Retype exactly the lines below, beginning with the first and ending with the line where "Lemma if_refused_entries f" appears.

-- Opening Marker --

(* ===== verification/CliLaws.v ===== *)
(** The command line: what an installation of the tools' links changes, and what its
    test of the directory does. *)

From S2P Require Import Prelude GoStrings GoPath Paths Protocol Regexp ConfigTypes Config Runtime Daemon Cli.
Local Open Scope Z_scope.

Section laws.
Context `{RE : Regexp} `{OSi : OS} `{IN : Install}.

Lemma if_refused_entries f b f' : if_refused f = (b, f') → if_entries f' = if_entries f.
Proof. unfold if_refused. destruct (if_faults f); by intros [= <- <-]. Qed.

Lemma if_refused_none f : if_faults f = [] → if_refused f = (false, f).
Proof. intros Hf. unfold if_refused. by rewrite Hf. Qed.

Lemma os_Lstat_entries f p r f' : os_Lstat f p = (r, f') → if_entries f' = if_entries f ∧
  (∀ e, r = Ok e → if_entries f !! p = Some e) ∧ (r = Err if_not_exist → if_entries f !! p = None).
Proof.
  unfold os_Lstat. destruct (if_refused f) as [[] f1] eqn:E; apply if_refused_entries in E; intros [= <- <-]; [done|].
  rewrite E. destruct (if_entries f !! p); split_and!; try done. by intros ? [= ->].
Qed.

Lemma symlinkPointsTo_entries p t f r f' : symlinkPointsTo p t f = (r, f') → if_entries f' = if_entries f.
Proof.
  unfold symlinkPointsTo, os_Readlink. destruct (if_refused f) as [[] f1] eqn:E; apply if_refused_entries in E;
    [by intros [= <- <-]|]. repeat case_match; simplify_eq; by intros [= <- <-].
Qed.

(** ** What an installation changes *)

(** From one tree to the next: what is kept and what is new. *)
Definition installs (claw : string) (force : bool) (links : string → Prop) (m m' : gmap string entry) : Prop :=
  (∀ p e, m !! p = Some e → m' !! p = Some e ∨ force = true ∧ e ≠ EDir ∧ links p) ∧
  (∀ p e, m' !! p = Some e → m !! p = Some e ∨ e = ELink claw ∧ links p).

-- Closing Marker --

Task response.
(* ===== verification/CliLaws.v ===== *)
(** The command line: what an installation of the tools' links changes, and what its
    test of the directory does. *)

From S2P Require Import Prelude GoStrings GoPath Paths Protocol Regexp ConfigTypes Config Runtime Daemon Cli.
Local Open Scope Z_scope.

Section laws.
Context `{RE : Regexp} `{OSi : OS} `{IN : Install}.

Lemma if_refused_entries f b f' : if_refused f = (b, f') → if_entries f' = if_entries f.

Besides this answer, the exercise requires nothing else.